The museum was first built in 1987 and opened to public
in April 1991, occupying a total construction area of
3500 square meters (less than one acre).
National
Tea Museum is the only state-level museum specialized
in the theme of tea culture. It is also the largest tea
museum in China with the most comprehensive collection
of tea utensils and other relative exhibits on view. The
museum is made up of five themed buildings: exhibition,
tea drinking, tea performance, multiple functions, and
international exchanges. The exhibition hall is the main
body of the museum. Branching off it are areas dedicated
to the history of Chinese tea, tea drinking customs, tea
utensils used in past dynasties, and the knowledge surrounding
tea culture, and even the complicated process of picking
and roasting tea leaf.
The
two locations dedicated to tea drinking and tea performance
are designed to introduce the ways of drinking tea and
show the diverse tea-related performances in different
regions of the world. The two are also considered the
denotation and supplement for tea culture.
Visitors here not only appreciate but also take part in
the tea-drinking ceremony. Guests can choose their own
particular tea, for example the Chinese Longjing tea named
as the imperial tea by the Emperor Qianlong during the
Qing Dynasty (1644-1911).
The
multiple function rooms generally hold international seminars
and exchanges on any sort of tea culture. That is to say,
National Tea Museum would rather be an international-level
research center on tea and tea-related culture than just
a museum showing the history of tea. Each year, tea professionals
and aficionados come to Hangzhou city from all over the
world for the "West Lake International Tea Festival".

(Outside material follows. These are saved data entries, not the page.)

(** The leader's call ends: the group forgets the key and every goroutine that
    waits for it gets the same result. *)
Definition wake (k : string) (r : result (Z * string)) (kp : string * pc) : string * pc :=
  if waits k kp then (kp.1, Returning r true) else kp.

Definition complete (t : nat) (k : string) (r : result (Z * string)) (c : Coalescer) : Coalescer :=
  let shared := has_followers k c in
  mkCo (sf_finish k (group c)) (inflight c) (ActiveShared c) (CoalescedTotal c)
    (<[t := (k, Returning r shared)]> (wake k r <$> goroutines c)).

(** After [group.Do]: a shared, successful result is counted. *)
Definition count_shared (r : result (Z * string)) (shared : bool) (c : Coalescer) : Coalescer :=
  if shared && is_ok r
  then mkCo (group c) (inflight c) (ActiveShared c) (CoalescedTotal c + 1) (goroutines c)
  else c.

(** One step while the guard would answer [ok]. *)
Inductive step (ok : bool) : Coalescer → Coalescer → Prop :=
| step_arrive t k c :
    goroutines c !! t = None →
    step ok c (set_pc t k Start c)
| step_enter t k c :
    goroutines c !! t = Some (k, Start) →
    step ok c (enter ok t k c)
| step_lead t k v c :
    goroutines c !! t = Some (k, Entered v) → sf_running (group c) k = false →
    step ok c (set_pc t k (Leading v) (set_group (sf_start k (group c)) c))
| step_follow t k v c :
    goroutines c !! t = Some (k, Entered v) → sf_running (group c) k = true →
    step ok c (set_pc t k Waiting c)
| step_complete t k v f c :
    goroutines c !! t = Some (k, Leading v) →
    step ok c (complete t k (callDirect f) c)
| step_leave t k r s c :
    goroutines c !! t = Some (k, Returning r s) →
    step ok c (leave t k r (count_shared r s c)).

Definition reachable (c : Coalescer) : Prop :=
  rtc (λ c c', ∃ ok, step ok c c') NewCoalescer c.

(** ** Invariant *)

Definition inside_for (k : string) (c : Coalescer) : gmap nat (string * pc) :=
  filter (λ x, x.2.1 = k ∧ inside x.2.2 = true) (goroutines c).

Definition leads (k : string) (c : Coalescer) (t : nat) : Prop :=
  ∃ v, goroutines c !! t = Some (k, Leading v).

Record inv (c : Coalescer) : Prop := {
  inv_count : ∀ k, count_of k c = size (inside_for k c);
  inv_present : ∀ k n, inflight c !! k = Some n → n ≠ 0%nat;
  inv_running : ∀ k, sf_running (group c) k = true → ∃ t, leads k c t;
  inv_leader : ∀ k t, leads k c t → sf_running (group c) k = true;
  inv_unique : ∀ k t t', leads k c t → leads k c t' → t = t';
  inv_waiting : ∀ t k, goroutines c !! t = Some (k, Waiting) → sf_running (group c) k = true
}.

(** ** Lemmas *)

Lemma size_filter_insert {A} (P : nat * A → Prop) `{∀ x, Decision (P x)} (m : gmap nat A) t x :
  (size (filter P (<[t := x]> m)) +
     match m !! t with Some y => if decide (P (t, y)) then 1 else 0 | None => 0 end =
   size (filter P m) + (if decide (P (t, x)) then 1 else 0))%nat.
Proof.
  assert (filter P m !! t = match m !! t with
            Some y => if decide (P (t, y)) then Some y else None | None => None end) as Hl.
  { destruct (m !! t) as [y|] eqn:Hy.
    - destruct (decide (P (t, y))); [by apply map_lookup_filter_Some|].
      apply map_lookup_filter_None. right. naive_solver.
    - apply map_lookup_filter_None. by left. }
  set (old := match m !! t with Some y => if decide (P (t, y)) then 1%nat else 0%nat | None => 0%nat end).
  assert ((filter P m !! t = None ∧ old = 0%nat) ∨ (is_Some (filter P m !! t) ∧ old = 1%nat)) as Hold.
  { subst old. rewrite Hl. destruct (m !! t) as [y|]; [|by left].
    destruct (decide (P (t, y))); [right; by eauto|by left]. }
  clear Hl. destruct (decide (P (t, x))) as [Hx|Hx].
  - rewrite map_filter_insert_True by done. destruct Hold as [[Hn ->]|[[y Hy] ->]].
    + rewrite map_size_insert_None by done. lia.
    + rewrite map_size_insert_Some by (by rewrite Hy). lia.
  - rewrite map_filter_insert_False, map_filter_delete by done.
    destruct Hold as [[Hn ->]|[[y Hy] ->]].
    + rewrite delete_id by done. lia.
    + rewrite map_size_delete_Some by (by rewrite Hy).
      assert (size (filter P m) ≠ 0%nat) by (intros He%map_size_empty_inv; by rewrite He in Hy). lia.
Qed.

(** Whether a goroutine counts for [k], as a number. *)
Definition weight (k : string) (kp : option (string * pc)) : nat :=
  match kp with
  | Some (k', p) => if decide (k' = k ∧ inside p = true) then 1 else 0
  | None => 0
  end.

Lemma inside_set_pc c k k0 t p :
  (size (filter (λ x : nat * (string * pc), x.2.1 = k ∧ inside x.2.2 = true)
           (<[t := (k0, p)]> (goroutines c))) + weight k (goroutines c !! t) =
   size (inside_for k c) + weight k (Some (k0, p)))%nat.
Proof.
  pose proof (size_filter_insert (λ x : nat * (string * pc), x.2.1 = k ∧ inside x.2.2 = true)
    (goroutines c) t (k0, p)) as Hs.
  unfold weight. destruct (goroutines c !! t) as [[k1 p1]|]; exact Hs.
Qed.

Lemma weight_outside k k' p : inside p = false → weight k (Some (k', p)) = 0%nat.
Proof. intros Hp. unfold weight. rewrite decide_False; [done|]. by rewrite Hp; intros []. Qed.

Lemma weight_inside k k' p :
  inside p = true → weight k (Some (k', p)) = if decide (k' = k) then 1%nat else 0%nat.
Proof.
  intros Hp. unfold weight. destruct (decide (k' = k)) as [->|Hne].
  - by rewrite decide_True.
  - rewrite decide_False; [done|]. by intros [].
Qed.

Lemma inside_wake c k k' r :
  size (filter (λ x : nat * (string * pc), x.2.1 = k ∧ inside x.2.2 = true) (wake k' r <$> goroutines c)) =
  size (inside_for k c).
Proof.
  rewrite map_filter_fmap, map_size_fmap. unfold inside_for. f_equal.
  apply map_filter_ext. intros t [k1 p] _. unfold wake, waits. cbn [fst snd].
  destruct (String.eqb k1 k'), p; done.
Qed.

Lemma wake_lookup c k r t k' p :
  (wake k r <$> goroutines c) !! t = Some (k', p) →
  goroutines c !! t = Some (k', p) ∨
  (k' = k ∧ p = Returning r true ∧ goroutines c !! t = Some (k, Waiting)).
Proof.
  rewrite lookup_fmap. destruct (goroutines c !! t) as [[k1 p1]|] eqn:E; [|done].
  simpl. intros [= Hw]. unfold wake, waits in Hw. cbn [fst snd] in Hw.
  destruct (String.eqb_spec k1 k) as [->|_]; destruct p1; simplify_eq/=; auto.
Qed.

Lemma wake_other c k r t k' p :
  goroutines c !! t = Some (k', p) → (p = Waiting → k' ≠ k) →
  (wake k r <$> goroutines c) !! t = Some (k', p).
Proof.
  intros Hl Hp. rewrite lookup_fmap, Hl. simpl. unfold wake, waits. cbn [fst snd].
  destruct (String.eqb_spec k' k) as [->|_]; [|by destruct p].
  destruct p; try done. by specialize (Hp eq_refl).
Qed.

Tea, as the symbol of world peace and friendship, connects
people from all over the world.
National
Tea Museum plays an important role on the tea stage and
offers the chance and space for international research
and exchange about tea and tea culture. So far, the museum
has been a hot tourist spot and an educational base that
attracts millions of people from both home and abroad.
Undoubtedly, National Tea Museum will help begin a new
era in tea development.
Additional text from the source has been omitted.